Go to velodb.cloud and sign up using your preferred method:

  • Google - Single sign-on with your Google account
  • Microsoft - Single sign-on with your Microsoft account
  • Email - Traditional email and password registration

Sign up for VeloDB Cloud


2. Choose Your Deployment Mode

After signing in, you'll see two deployment options:

ModeDescriptionFree Trial
SaaSFully managed warehouse in VeloDB's cloud14 days
BYOCDeploy in your own AWS/Azure account30 days free service

For this quickstart, click Start 14-day Free Trial under SaaS.

Choose deployment mode


3. Create Your Warehouse

Configure your warehouse with these settings:

SettingRecommended Value
Warehouse Namevelodb-quickstart
Cloud PlatformAWS
RegionSelect the region closest to you
ZoneAny available zone
Admin PasswordYour secure password
warning

Important: Remember your admin password. You'll need it to connect to the warehouse.

The initial cluster comes with:

  • 4 vCPU, 32 GB RAM compute
  • 200 GB cache storage

Click Create to provision your warehouse.

Create warehouse configuration Warehouse initialization settings

info

VeloDB provisions your warehouse in 3-5 minutes. Once complete, the status changes to Running.

Warehouse provisioning


4. Connect to Your Warehouse

Navigate to Connections in the sidebar to find your connection details:

Connection information

Connection Methods

Use the built-in Query editor in the VeloDB Console sidebar for browser-based SQL access. No setup required.

Verify Connection

SHOW DATABASES;

Expected output:

+--------------------+
| Database |
+--------------------+
| information_schema |
+--------------------+

5. Load the SSB-Flat Benchmark Dataset

We've prepared a public SSB-Flat SF1 dataset (6 million rows) for you to explore. This denormalized Star Schema Benchmark dataset is ideal for analytical queries.

info

No credentials needed!

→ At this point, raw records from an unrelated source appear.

(* ===== verification/RecyclerFacts.v ===== *)
(** * The recycler: order, search and recalculation *)
From stdpp Require Import base numbers list list_numbers gmap sorting.
From Stdlib Require Import ZArith Lia Bool.
From S2P Require Import Prelude Pmem Ravl RavlFacts RavlOps RavlSpec Container Seglists HeapLayout Memblock MemblockRun Recycler.

#[global] Instance recycler_order : RavlOrder recycler_element_cmp.
Proof. exact (_ : RavlOrder (lex max_free_block (lex free_space (lex re_zone_id (lex re_chunk_id (fun _ _ => 0)))))). Qed.

Abbreviation cmp := recycler_element_cmp.

Ltac cmp_cases :=
  unfold recycler_element_cmp, diff_sign;
  repeat match goal with |- context [?a =? 0] => destruct (Z.eqb_spec a 0); cbn [negb] end;
  repeat match goal with |- context [0 <? ?a] => destruct (Z.ltb_spec 0 a) end.

Lemma cmp_max x y : cmp x y <= 0 -> max_free_block x <= max_free_block y.
Proof. cmp_cases; lia. Qed.

(** The query of recycler_get is below all runs with a large enough block. *)
Lemma query_below k y : 0 <= free_space y -> 0 <= re_zone_id y -> 0 <= re_chunk_id y -> k <= max_free_block y -> cmp (RElem k 0 0 0) y <= 0.
Proof. intros H1 H2 H3 H4. cmp_cases; cbn [max_free_block free_space re_zone_id re_chunk_id] in *; lia. Qed.

Lemma cmp_eq x y : cmp x y = 0 -> x = y.
Proof.
  destruct x as [a b c d], y as [a' b' c' d']. cmp_cases; cbn [max_free_block free_space re_zone_id re_chunk_id] in *; try lia.
  intros _. f_equal; lia.
Qed.

(** ** Trees as lists *)

Lemma inorder_addrs {D} (t : @tree D) : length (inorder t) = length (addrs t).
Proof. induction t as [|a k w x IHx y IHy]; [done|]. cbn [inorder addrs length]. rewrite !length_app. cbn [length]. lia. Qed.

Lemma ravl_ok_size (t : ravl recycler_element) l : ravl_ok cmp t l -> size (nodes t) = length l.
Proof. intros (T & Hwf & _ & _ & <-). by rewrite <- (wf_size _ _ Hwf), inorder_addrs. Qed.

Lemma ravl_ok_sorted (t : ravl recycler_element) l : ravl_ok cmp t l -> sorted cmp l.
Proof. by intros (T & _ & _ & Hs & _). Qed.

The sample data buckets are publicly accessible from VeloDB.

Preview Data from S3

Before loading, preview the data directly from S3. Select the tab matching your warehouse region for best performance:

SELECT
lo_orderkey,
lo_orderdate,
c_name,
c_nation,
lo_revenue,
p_brand
FROM S3(
"uri" = "s3://velodb-import-data-us-east-1/ssb-flat-sf1/ssb_flat_001.parquet",
"format" = "parquet",
"s3.endpoint" = "s3.us-east-1.amazonaws.com",
"s3.region" = "us-east-1"
)
LIMIT 5;

Create Database and Table

-- Create database
CREATE DATABASE IF NOT EXISTS ssb;
USE ssb;

-- Create the SSB flat table
CREATE TABLE IF NOT EXISTS ssb_flat (
lo_orderkey BIGINT NOT NULL,
lo_linenumber BIGINT NOT NULL,
lo_custkey BIGINT NOT NULL,
lo_partkey BIGINT NOT NULL,
lo_suppkey BIGINT NOT NULL,
lo_orderdate DATE NOT NULL,
lo_commitdate DATE NOT NULL,
lo_orderpriority VARCHAR(15) NOT NULL,
lo_shippriority BIGINT NOT NULL,
lo_shipmode VARCHAR(10) NOT NULL,
lo_year INT NOT NULL,
lo_month INT NOT NULL,
lo_weeknum INT NOT NULL,
d_datekey BIGINT NOT NULL,
d_dayofweek VARCHAR(10) NOT NULL,
d_month VARCHAR(10) NOT NULL,
d_yearmonth VARCHAR(10) NOT NULL,
lo_quantity BIGINT NOT NULL,
lo_extendedprice DOUBLE NOT NULL,
lo_discount DOUBLE NOT NULL,
lo_revenue DOUBLE NOT NULL,
lo_supplycost DOUBLE NOT NULL,
lo_tax DOUBLE NOT NULL,
c_custkey BIGINT NOT NULL,
c_name VARCHAR(25) NOT NULL,
c_nation VARCHAR(15) NOT NULL,
c_region VARCHAR(12) NOT NULL,
c_city VARCHAR(10) NOT NULL,
c_mktsegment VARCHAR(10) NOT NULL,
s_suppkey BIGINT NOT NULL,
s_name VARCHAR(25) NOT NULL,
s_nation VARCHAR(15) NOT NULL,
s_region VARCHAR(12) NOT NULL,
s_city VARCHAR(10) NOT NULL,
p_partkey BIGINT NOT NULL,
p_name VARCHAR(22) NOT NULL,
p_brand VARCHAR(9) NOT NULL,
p_category VARCHAR(7) NOT NULL,
p_mfgr VARCHAR(6) NOT NULL,
p_color VARCHAR(11) NOT NULL,
p_type VARCHAR(25) NOT NULL,
p_size BIGINT NOT NULL,
p_container VARCHAR(10) NOT NULL,
INDEX idx_p_type (p_type) USING INVERTED PROPERTIES("parser" = "english")
)
DUPLICATE KEY(lo_orderkey)
DISTRIBUTED BY HASH(lo_orderkey) BUCKETS 48;

Load Data

tip

For best performance, use the S3 bucket in the same region as your warehouse.

INSERT INTO ssb.ssb_flat
SELECT * FROM S3(
"uri" = "s3://velodb-import-data-us-east-1/ssb-flat-sf1/*.parquet",
"format" = "parquet",
"s3.endpoint" = "s3.us-east-1.amazonaws.com",
"s3.region" = "us-east-1"
);
info

Loading 6 million rows takes approximately 30 seconds to 1 minute.

Verify Load

SELECT COUNT(*) AS total_rows FROM ssb.ssb_flat;

Expected output:

+------------+
| total_rows |
+------------+
| 6000000 |
+------------+

6. Run Analytical Queries

Now let's run some analytical queries on your dataset.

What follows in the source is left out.